FTC 10/18/2010 News Release:

Google Money Tree Defendants Must Surrender Assets of More than $3.5 Million, Banned from Using ‘Negative Option’ Strategy to Automatically Bill Consumers

An online marketer that falsely claimed ties to Google Inc. has been forced to stop operations as part of a Federal Trade Commission action that charged the defendants with marketing an allegedly bogus work-at-home scheme and charging hidden monthly fees to consumers’ credit card and bank accounts.  Under a settlement agreement reached with the FTC, the defendants are banned from selling products through “negative option” transactions ­– in which the seller interprets consumers’ silence or inaction as permission to charge them.  The defendants also are barred from making misleading or unsupported claims while marketing or selling any product or service, and will give up cash and other assets exceeding $3.5 million.

As part of “Operation Short Change” – a crackdown on scammers taking advantage of the economic downturn to bilk vulnerable consumers through a variety of schemes – the FTC announced a complaint in July 2009 against several defendants that allegedly sold a bogus work-at-home product under names including “Google Money Tree,” “Google Pro,” and “Google Treasure Chest.”  By using the name and logo of the Internet search company Google and falsely promising that consumers could earn $100,000 in six months, the defendants lured consumers into divulging their financial account information to pay a modest shipping fee for a work-at-home kit.  The defendants failed to disclose adequately, however, that buying the product would trigger automatic monthly charges of $72.21 for another product, and that those charges would continue until the consumer took steps to cancel, according to the FTC complaint.

The complaint charged that the defendants violated the FTC Act by failing to adequately disclose that consumers would be subjected to monthly charges; by making false or unsupported claims that consumers were likely to earn substantial income; and by falsely claiming that they were affiliated with Google Inc.  The defendants also violated the Electronic Fund Transfer Act and Regulation E by debiting consumers’ bank accounts on a recurring basis without obtaining written authorization, according to the complaint.

The settlement includes a $29.5 million judgment against defendants Jonathan Eborn; Michael McLain Miller; Tony Norton; Infusion Media, Inc.; West Coast Internet Media, Inc.; Two Warnings, LLC; Two Part Investments, LLC; and Platinum Teleservices, Inc.  A fourth defendant, Stephanie Burnside, is subject to a judgment of $741,900.  The defendants will give up cash and other assets that include two cars, interests in a Harley Davidson motorcycle and a boat, and a gun collection – which total approximately $3.5 million, in partial satisfaction of the judgment.  The unpaid portions of these judgments are suspended based on the defendants’ inability to pay, but the full amounts will become due if the defendants have misrepresented their financial condition.

The Commission vote authorizing the staff to file the stipulated final order against the Google Money Tree defendants was 5-0.  The FTC filed the proposed settlement in the U.S. District Court for the District of Nevada.  It was signed by the judge on October 4, 2010.

NOTE: A stipulated final order is for settlement purposes only and does not constitute an admission by the defendants of a law violation.

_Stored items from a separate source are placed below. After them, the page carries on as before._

(* ===== verification/Prelude.v ===== *)
(** * A verification development of chord_federation_service

    The repository is a small Tornado (single-threaded, cooperative
    asyncio) web service that lets nodes ("peers") of a CHORD/Bento
    federation discover each other by gossip and fan a search query out
    to every known peer.  The part of the code that holds the protocol is
    [src/chord_federation/app.py]; [src/bento_federation_service/app.py]
    and [src/chord_federation_service/constants.py] are the later
    package's route table and configuration constants.

    ** The program's parts and how they interact

    - Peer registry: the sqlite table [peers(url)], read with
      [SELECT url FROM peers] and written with [INSERT OR IGNORE]
      ([init_db], [PeerHandler.post], [Application.get_peers]).
    - Dead-peer cache: the dict [Application.last_errored] from peer URL
      to the time stamp of its last failed contact, consulted with the
      30 s window [LAST_ERRORED_CACHE_TIME].
    - In-flight sets: [Application.contacting] (outbound gossip) and
      [Application.notifying] (inbound notifies).
    - Work queue: [tornado.queues.Queue] with [put], [get] (through
      [async for]), [task_done] and [join]; library code, modelled from
      its documented behaviour.
    - Gossip engine: [Application.get_peers] seeds a queue with the
      registry and runs [WORKERS] = 10 coroutines [peer_worker]; each
      dequeues a candidate, skips it when dead or already attempted,
      POSTs a notify to it, GETs its peer list and enqueues the peers it
      had not seen.
    - Refresh policy: the guard of [get_peers] (one hour staleness,
      [peer_cache_invalidated], [fetching_peers]).
    - Notification handler: [PeerHandler.post].
    - Federated search: [SearchHandler.post] and [search_worker].
    - Endpoints and startup: [PeerHandler.get] and
      [ServiceInfoHandler.get] (both may call [get_peers]), the route
      tables of both applications, the packaged service's constants, the
      bootstrap of the sqlite file at import (lines 23-56) and the [run]
      functions that refuse to start without the node's URLs.

    The coroutines interleave only at [await] points.  The development
    models every coroutine as a program counter (the [await] it is
    suspended at) plus its locals, and every piece of code between two
    suspension points as one atomic step function, as Python runs it.

    ** Files (in dependency order, see _CoqProject)

    - [Prelude]: this header, the [fed_scope] notations, Python's set
      operations that can raise ([set.remove]), the [fed] hint database,
      the development's tactics and shared lemmas on sets and lists.
    - [Config]: Module [Constants], the globals of
      [src/chord_federation_service/constants.py] computed from the
      environment ([load_constants]), with the string functions they
      call ([str.lower], [str.strip], [os.path.join], [urlparse]).
    - [Routes]: the route tables of both applications
      ([chord_routes], [bento_routes]) with Tornado's first-match
      routing ([find_route]), their service-info documents, the Bento
      post-start hook and the two [run] functions.
    - [App]: the constants of the code, the [Application] record (its
      [__init__] fields), and Module [Registry] for the [peers] table,
      with the bootstrap of the module's import: the database file
      ([dbfile]: absent, without or with a [peers] table), [init_db],
      [update_db] and the choice between them ([boot]).
    - [DeadPeers]: the dead-peer test of lines 235-236 and 128-129 and
      its update [last_errored[p] = now].
    - [WorkQueue]: the Tornado queue (items and unfinished-task count).
    - [Gossip]: [peer_worker] (lines 226-304) as three atomic resume
      functions ([worker_dequeue], [worker_post_done],
      [worker_get_done]), the per-cycle locals of [get_peers] as the
      record [cycle], the seeding [cycle_start] (lines 315-328) and the
      interleaving step relation [gossip_step].
    - [GossipInv]: the cycle invariant [cycle_inv] and its preservation
      by every step, by induction on [rtc gossip_step]; that a queued
      [null] stays in [peers_to_check_set]; the invariant [bodies_inv]
      of the notify bodies.
    - [GossipProps]: claims C3, C4, C8-C11, C19 and C23-C25 on the
      gossip cycle.
    - [Refresh]: the guard of lines 310-311 ([needs_refresh]), the flag
      updates at the start and the end of a refresh ([refresh_begin],
      [refresh_finish], lines 312-338) and the sentinels (340-342).
    - [System]: the whole process as far as [get_peers] goes: the
      [Application] state, the clock and every [get_peers] invocation
      ([caller]: joining its cycle, draining its workers, or returned),
      each with its own pool of workers; [sys_step] resumes one of them.
    - [SystemInv]: the invariant of every reachable process state by
      rule induction: [sys_core] (one joining cycle at most,
      [fetching_peers] set exactly then, the joining cycle's invariant)
      and [sys_inv], which adds that the registry stays constant; a
      call whose cycle queued a [null] stays joining ([stalled]).
    - [SystemProps]: claims C2, C5, C12 and C13.
    - [Notify]: [PeerHandler.post] (lines 94-163) as a coroutine
      suspended at each service-info fetch: [notify_start] runs to the
      first fetch, [notify_resume] from a fetch's return to the next,
      both through [notify_loop]; [notify_drive] runs one handler with
      no other coroutine in between, and [notify_seq] is the same loop
      as straight-line code, proved equal to it with enough fuel.
    - [NotifyProps]: claims C14-C18.
    - [Search]: [SearchHandler] (lines 166-223): the queue, ten
      [search_worker] program counters, the shared [responses] list and
      the handler's program counter, with [search_step] resuming one.
    - [SearchInv]: the invariant of a search, the aggregate of the
      answered peers, and progress.
    - [SearchProps]: claims C6, C7 and C20-C22.
    - [Wire]: [PeerHandler.get] (lines 85-92) with what a remote worker
      reads of it, the [update_peers] branch of the service-info
      endpoint, and the type the packaged release announces; claim C26.
    - [Node]: the whole event loop of one node: the [get_peers] system
      and every notify handler received so far ([node]), a step resuming
      one of them ([node_resume]), started from the bootstrap
      ([process_init]); the invariant [node_inv] (the core of
      [SystemInv] and the gating of the registry); claim C1.
    Claims C27 ([Config]) and C28-C29 ([Routes]) are on the packaged
    service's configuration and route tables.

    ** What the theorems show

    - Node (C1): with notifies interleaved between the steps of any
      number of [get_peers] calls, at most one gossip cycle runs, the
      registry only grows from the one the bootstrap left (seeded with
      the node's URLs when the file had no [peers] table), every URL
      added to it was verified by its service-info and is not the
      node's own, and every [get_peers] call returns a set between the
      two.
    - Process (C2, C5, C12, C13): at most one gossip cycle at a time; a
      single [null] in a peer's list stalls the call that queued it for
      good, and with it all later gossip of the node; [get_peers] never
      changes the registry (the discovered peers are lost, line 289);
      no step of [get_peers] clears [peer_cache_invalidated].
    - Gossip (C3, C4, C8-C11, C19, C23-C25): the cycle invariant holds
      in every interleaving, peer lists holding [null] included; [join]
      returns exactly when nothing is queued or in flight and no [null]
      was queued; the race branch of [peer_worker] (lines 250-253) is
      dead code; the only exception a worker can raise comes from an
      unhashable peer list; no peer is notified twice, the node never
      notifies itself, and every notify carries the registry; dead peers
      are skipped and live ones contacted; the loop of lines 292-296
      enqueues exactly the unseen entries.
    - Search (C6, C7, C20-C22): the response aggregates every peer
      exactly once, each peer's results kept in order; a state where
      nothing can run has the response written or the exception of
      line 210; it fails only on a body without results, and then the
      ten workers leak; the pool and the shared lists stay within their
      bounds.
    - Notify (C14-C18): type-tag gating over every partial run; the
      contract of an accepted notify; duplicate suppression while a
      notify is in flight; a 500 inside the loop leaves the sender in
      [notifying] for good; a resumed handler overwrites an invalidation
      set meanwhile by another.
    - Wire, configuration and routes (C26-C29): the packaged service's
      type never passes the notify type test; [CHORD_URLS_SET]; both
      route tables are unambiguous; the federation endpoints exist only
      in federation mode.

    ** Bounds and fuel

    - [notify_drive] takes one unit of fuel per fetch; a list with [n]
      entries left makes at most [n] fetches, so fuel [n] is enough for
      the handler to answer ([notify_drive_loop], C15, C18).
    - Concrete schedules in the examples are lists of events evaluated
      by [vm_compute]; the interleaving relations themselves are
      unbounded.
    - In [Node] a peer's service-info reply is a fixed function [info]
      of its URL: a node's type does not change while it runs.

    ** Modelling choices

    - Time stamps ([datetime.now().timestamp()], floats in seconds) are
      integers [Z]; the dead-peer window compares their difference with
      [LAST_ERRORED_CACHE_TIME] exactly as the code does.  A handler run
      by [notify_drive] sees one time for all its fetches.
    - Peer URLs are [string]s; Python sets of URLs are [gset string],
      the dict [last_errored] is [gmap string Z]; the iteration order of
      a Python set is an argument ([order], [peers]).  The entries of a
      peer list a worker reads are strings or JSON [null]
      ([option string]), so the sets they reach ([peers_to_check_set],
      a worker's [peers]) are [gset (option string)].
    - [last_peers_update] holds the naive UTC wall time
      ([datetime.utcnow()]); its [.timestamp()] (line 92) is shifted by
      the host's UTC offset, a parameter of [Wire.peers_get].
    - Strings of the configuration are sequences of code points below
      256; [str.strip] and [str.lower] are modelled on them.
    - Replies of remote peers are values of reply types that list the
      outcomes the code distinguishes (the fetch raises; the body cannot
      be read as the expected JSON; a usable value), never a stub.
    - An exception that escapes a handler is a final state with status
      500 ([NDone 500], [HFailed]); one that escapes a worker is the
      program counter [WCrashed].

    ** Not modelled

    - The sqlite schema script: schema.sql is not in the repository,
      so the [peers] table it creates is a parameter ([schema_peers]) of
      [Registry.boot].  A [CHORD_URL] missing from the environment
      ([None], inserted as NULL by [init_db]) is not modelled: the
      configuration holds strings.
    - Sockets and the start of the I/O loop (lines 375-377): I/O with no
      state of the program.
    - The handlers, [PeerManager] and constants the Bento application
      imports: their modules are not in the repository; its constants
      are the fields of [Routes.bento_config].
    - JSON encoding: a message is modelled by what the reader does with
      it (a list of URLs and [null]s, a body with or without [results]),
      not as text.  Entries of a peer list that are numbers or booleans,
      and non-string scalar entries of a notify body, are not modelled.
    - The [except IndexError] of the notify handler (lines 160-163): a
      body that cannot be parsed is the request [NRMalformed], answered
      500; nothing in the [try] block indexes a sequence by an integer,
      so no [IndexError] and no 400 is modelled.
    - Database commits: every statement is modelled as committed at once;
      the code commits before each await that could observe it.
    - Termination of a gossip cycle: the cycle can run as long as peers
      keep reporting new ones; no measure is proved for it. *)

From stdpp Require Export base gmap sets list strings.
From Stdlib Require Export ZArith Lia.

Declare Scope fed_scope.
Delimit Scope fed_scope with fed.
Open Scope fed_scope.

(** Python's [s.union(l)] for a set [s] and an iterable [l]. *)
Notation "s ∪+ l" := (s ∪ list_to_set l)
  (at level 50, left associativity) : fed_scope.

(** Python's [s.remove(x)]: raises [KeyError] when [x] is absent. *)
Definition py_remove `{Countable A} (x : A) (s : gset A) : option (gset A) :=
  if decide (x ∈ s) then Some (s ∖ {[x]}) else None.

(** Whether every character of a string satisfies [f]. *)
Fixpoint string_forallb (f : Ascii.ascii -> bool) (s : string) : bool :=
  match s with EmptyString => true | String c r => f c && string_forallb f r end.

(** Python's [s.add(x)]. *)
Definition py_add `{Countable A} (x : A) (s : gset A) : gset A := {[x]} ∪ s.

Create HintDb fed.
Create Rewrite HintDb fed_rw.

(** * Shared lemmas *)

Section py_sets.
Context `{Countable A}.
Implicit Types (x y : A) (s : gset A).

Lemma py_remove_Some x s s' :
  py_remove x s = Some s' <-> x ∈ s /\ s' = s ∖ {[x]}.
Proof. unfold py_remove. case_decide; split; naive_solver. Qed.

Lemma py_remove_present x s : x ∈ s -> py_remove x s = Some (s ∖ {[x]}).
Proof. intros. by apply py_remove_Some. Qed.

Lemma py_remove_absent x s : x ∉ s -> py_remove x s = None.
Proof. unfold py_remove. by case_decide. Qed.

Lemma elem_of_py_add x y s : y ∈ py_add x s <-> y = x \/ y ∈ s.
Proof. unfold py_add. set_solver. Qed.

Lemma elem_of_union_list s l x : x ∈ s ∪+ l <-> x ∈ s \/ x ∈ l.
Proof. rewrite elem_of_union, elem_of_list_to_set. done. Qed.

End py_sets.

#[export] Hint Resolve py_remove_present py_remove_absent : fed.
#[export] Hint Rewrite @elem_of_py_add @elem_of_union_list : fed_rw.

(** [NoDup] of a list with one element removed in the middle. *)
Lemma NoDup_app_cons_inv {A} (l1 l2 : list A) x :
  NoDup (l1 ++ x :: l2) -> NoDup (l1 ++ l2) /\ x ∉ l1 ++ l2.
Proof.
  rewrite !NoDup_app, NoDup_cons. intros (H1 & H2 & H3 & H4).
  split; [split; [done | split; [|done]]|].
  - intros y Hy Hy'. apply (H2 y Hy). set_solver.
  - rewrite elem_of_app. intros [Hx|Hx]; [|done]. apply (H2 x Hx). set_solver.
Qed.

(** [omap] over a list updated at an index in range, up to order. *)
Lemma omap_insert_perm {A B} (f : A -> option B) (l : list A) i x y :
  l !! i = Some x -> omap f (<[i:=y]> l) ++ omap f [x] ≡ₚ omap f l ++ omap f [y].
Proof.
  revert i. induction l as [|z l IH]; intros [|i] Hi; simplify_eq/=.
  - destruct (f x), (f y); simpl; rewrite ?app_nil_r; solve_Permutation.
  - destruct (f z); simpl; [f_equiv|]; by apply IH.
Qed.

(** Splits a hypothesis [<[i:=x]> l !! j = Some y] into the updated
    index ([i = j], [x = y]) and the others. *)
Ltac lookup_insert_cases H :=
  let E := fresh "E" in let L := fresh "L" in
  apply list_lookup_insert_Some in H as [(E & H & L)|(E & H)]; [subst; simplify_eq|].

(** Simplifies the Python set operations of a hypothesis or goal. *)
Ltac fed_simpl :=
  repeat match goal with
  | H : py_remove _ _ = Some _ |- _ =>
      let Hin := fresh "Hin" in
      apply py_remove_Some in H; destruct H as [Hin H]; subst
  | |- context [py_add _ _] => unfold py_add
  | H : context [py_add _ _] |- _ => unfold py_add in H
  end.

A stipulated final order requires approval by the court and has the force of law when signed by the judge.

Related document at FTC website:

Federal Trade Commission v. Infusion Media, Inc., a corporation, also d/b/a Google Money Tree, Google Pro, Internet Income Pro, and Google Treasure Chest, West Coast Internet Media, Inc., a corporation, also d/b/a Google Money Tree, Google Pro, Internet Income Pro, and Google Treasure Chest, Two Warnings, LLC a limited liability company, Two Part Investments, LLC a limited liability company, Two Part Investments, LLC, a limited liability company; Platinum Teleservices, Inc., a corporation; Jonathan Eborn, individually and as an officer of Infusion Media, Inc., Two Warnings, LLC, Two Part Investments, LLC, and West Coast Internet Media, Inc.; Stephanie Burnside, individually and as an officer of Two Warnings, LLC, Two Part Investments, LLC, and West Coast Internet Media, Inc.; Michael McLain Miller, individually and as an officer of Infusion Media, Inc., Two Warnings, LLC, and Two Part Investments, LLC; and Tony Norton, individually and as an officer of Platinum Teleservices, Inc.
(United States District Court for the District of Nevada)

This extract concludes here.